§ **Task brief**: Quote the entries that follow exactly, leaving none out.

(Saved entries)

__________________________________________________

Definition tcp_null_syn_ack (ticks : Z) (m : bytes) (s : Instance_) (ip tcp : Z) (tcb : ptr)
    : option (bytes * Instance_) :=
  p ← tcb;
  n ← deref (s_heap s) p;
  sq ← get m tcp tcp_seq_num;
  w ← get m tcp tcp_window;
  b ← open_block (n_tcb n) sq w ticks;
  h ← assign (s_heap s) p (MkNode b (n_next n));
  m ← ip_swap_dst m ip;
  m ← tcp_switch_port m tcp;
  doff ← get m tcp tcp_data_offset;
  let tcp_header_len := Z.shiftr doff 4 * 4 in
  m ← set m tcp tcp_seq_num (htonl (ss_iss (b_send b)));
  m ← set m tcp tcp_ack_num (htonl (rs_next (b_recv b)));
  m ← set m tcp tcp_data_offset (Z.shiftl (tcp_header_len / 4) 4);
  m ← set m tcp tcp_flags (Z.lor SYN ACK);
  m ← set m tcp tcp_window (htons (rs_window (b_recv b)));
  m ← set m tcp tcp_urgent_ptr 0;
  vi ← get m ip ip_version_ihl;
  let ip_header_len := Z.land vi 15 * 4 in
  m ← set m ip ip_len (htons (ip_header_len + tcp_header_len));
  m ← ip_update_checksum m ip ip_header_len;
  pseudo ← pseudo_header m ip tcp_header_len;
  m ← tcp_update_checksum m tcp tcp_header_len pseudo;
  Some (m, MkInstance h (s_head s) (s_size s)).

(** [body] is null or [body_len] bytes. *)
Definition tcp_send_ack (m : bytes) (s : Instance_) (ip tcp : Z) (tcb : loc) (body : option bytes)
    (body_len : Z) : option (bytes * Instance_) :=
  m ← ip_swap_dst m ip;
  m ← tcp_switch_port m tcp;
  vi ← get m ip ip_version_ihl;
  let ip_hl := Z.land vi 15 * 4 in
  doff ← get m tcp tcp_data_offset;
  let tcp_hl := Z.shiftr doff 4 * 4 in
  n ← deref (s_heap s) tcb;
  let b := n_tcb n in
  m ← set m tcp tcp_seq_num (htonl (ss_next (b_send b)));
  m ← set m tcp tcp_ack_num (htonl (rs_next (b_recv b)));
  m ← set m tcp tcp_data_offset (Z.shiftl (tcp_hl / 4) 4);
  m ← set m tcp tcp_window (htons (rs_window (b_recv b)));
  m ← set m tcp tcp_urgent_ptr 0;
  '(m, h) ←
    match body with
    | Some data =>
        if 0 <? body_len then
          m ← set m tcp tcp_flags (Z.lor PSH ACK);
          d ← load_bytes data 0 body_len;
          m ← store_bytes m (tcp + tcp_hl) d;
          m ← set m ip ip_len (htons (ip_hl + tcp_hl + body_len));
          nx ← int_add (ss_next (b_send b)) body_len;
          let sd := b_send b in
          h ← assign (s_heap s) tcb
                (MkNode (MkBlock (b_id b) (b_state b) (MkSendS (ss_unac sd) nx (ss_window sd) (ss_iss sd))
                           (b_recv b) (b_recv_buffer b) (b_recv_size b) (b_recv_consumed b)) (n_next n));
          Some (m, h)
        else
          m ← set m tcp tcp_flags ACK;
          m ← set m ip ip_len (htons (ip_hl + tcp_hl));
          Some (m, s_heap s)
    | None =>
        m ← set m tcp tcp_flags ACK;
        m ← set m ip ip_len (htons (ip_hl + tcp_hl));
        Some (m, s_heap s)
    end;
  m ← ip_update_checksum m ip ip_hl;
  pseudo ← pseudo_header m ip (tcp_hl + body_len);
  m ← tcp_update_checksum m tcp (tcp_hl + body_len) pseudo;
  Some (m, MkInstance h (s_head s) (s_size s)).

(** ** The end of every constructor: both checksums *)

Definition closed_seg (h : bytes) (offset n : Z) : bytes :=
  let h := sealed h 0 10 offset in
  setf h offset tcp_csum (tcp_sum h offset n).

(** What the two checksum updates need of a packet under construction. *)
Record ready (h : bytes) (offset n : Z) : Prop := {
  rd_bytes : bytes_ok h;
  rd_offset : offset = ihl_of h 0;
  rd_bounds : 20 <= offset /\ 0 <= n /\ offset + n <= Z.of_nat (length h);
  rd_size : 100 <= Z.of_nat (length h) <= 2000;
  rd_proto : getf h 0 ip_proto = IP_TCP_PROTO;
}.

__________________________________________________

§ **Finished task**:
Definition tcp_null_syn_ack (ticks : Z) (m : bytes) (s : Instance_) (ip tcp : Z) (tcb : ptr)
    : option (bytes * Instance_) :=
  p ← tcb;
  n ← deref (s_heap s) p;
  sq ← get m tcp tcp_seq_num;
  w ← get m tcp tcp_window;
  b ← open_block (n_tcb n) sq w ticks;
  h ← assign (s_heap s) p (MkNode b (n_next n));
  m ← ip_swap_dst m ip;
  m ← tcp_switch_port m tcp;
  doff ← get m tcp tcp_data_offset;
  let tcp_header_len := Z.shiftr doff 4 * 4 in
  m ← set m tcp tcp_seq_num (htonl (ss_iss (b_send b)));
  m ← set m tcp tcp_ack_num (htonl (rs_next (b_recv b)));
  m ← set m tcp tcp_data_offset (Z.shiftl (tcp_header_len / 4) 4);
  m ← set m tcp tcp_flags (Z.lor SYN ACK);
  m ← set m tcp tcp_window (htons (rs_window (b_recv b)));
  m ← set m tcp tcp_urgent_ptr 0;
  vi ← get m ip ip_version_ihl;
  let ip_header_len := Z.land vi 15 * 4 in
  m ← set m ip ip_len (htons (ip_header_len + tcp_header_len));
  m ← ip_update_checksum m ip ip_header_len;
  pseudo ← pseudo_header m ip tcp_header_len;
  m ← tcp_update_checksum m tcp tcp_header_len pseudo;
  Some (m, MkInstance h (s_head s) (s_size s)).

(** [body] is null or [body_len] bytes. *)
Definition tcp_send_ack (m : bytes) (s : Instance_) (ip tcp : Z) (tcb : loc) (body : option bytes)
    (body_len : Z) : option (bytes * Instance_) :=
  m ← ip_swap_dst m ip;
  m ← tcp_switch_port m tcp;
  vi ← get m ip ip_version_ihl;
  let ip_hl := Z.land vi 15 * 4 in
  doff ← get m tcp tcp_data_offset;
  let tcp_hl := Z.shiftr doff 4 * 4 in
  n ← deref (s_heap s) tcb;
  let b := n_tcb n in
  m ← set m tcp tcp_seq_num (htonl (ss_next (b_send b)));
  m ← set m tcp tcp_ack_num (htonl (rs_next (b_recv b)));
  m ← set m tcp tcp_data_offset (Z.shiftl (tcp_hl / 4) 4);
  m ← set m tcp tcp_window (htons (rs_window (b_recv b)));
  m ← set m tcp tcp_urgent_ptr 0;
  '(m, h) ←
    match body with
    | Some data =>
        if 0 <? body_len then
          m ← set m tcp tcp_flags (Z.lor PSH ACK);
          d ← load_bytes data 0 body_len;
          m ← store_bytes m (tcp + tcp_hl) d;
          m ← set m ip ip_len (htons (ip_hl + tcp_hl + body_len));
          nx ← int_add (ss_next (b_send b)) body_len;
          let sd := b_send b in
          h ← assign (s_heap s) tcb
                (MkNode (MkBlock (b_id b) (b_state b) (MkSendS (ss_unac sd) nx (ss_window sd) (ss_iss sd))
                           (b_recv b) (b_recv_buffer b) (b_recv_size b) (b_recv_consumed b)) (n_next n));
          Some (m, h)
        else
          m ← set m tcp tcp_flags ACK;
          m ← set m ip ip_len (htons (ip_hl + tcp_hl));
          Some (m, s_heap s)
    | None =>
        m ← set m tcp tcp_flags ACK;
        m ← set m ip ip_len (htons (ip_hl + tcp_hl));
        Some (m, s_heap s)
    end;
  m ← ip_update_checksum m ip ip_hl;
  pseudo ← pseudo_header m ip (tcp_hl + body_len);
  m ← tcp_update_checksum m tcp (tcp_hl + body_len) pseudo;
  Some (m, MkInstance h (s_head s) (s_size s)).

(** ** The end of every constructor: both checksums *)

Definition closed_seg (h : bytes) (offset n : Z) : bytes :=
  let h := sealed h 0 10 offset in
  setf h offset tcp_csum (tcp_sum h offset n).

(** What the two checksum updates need of a packet under construction. *)
Record ready (h : bytes) (offset n : Z) : Prop := {
  rd_bytes : bytes_ok h;
  rd_offset : offset = ihl_of h 0;
  rd_bounds : 20 <= offset /\ 0 <= n /\ offset + n <= Z.of_nat (length h);
  rd_size : 100 <= Z.of_nat (length h) <= 2000;
  rd_proto : getf h 0 ip_proto = IP_TCP_PROTO;
}.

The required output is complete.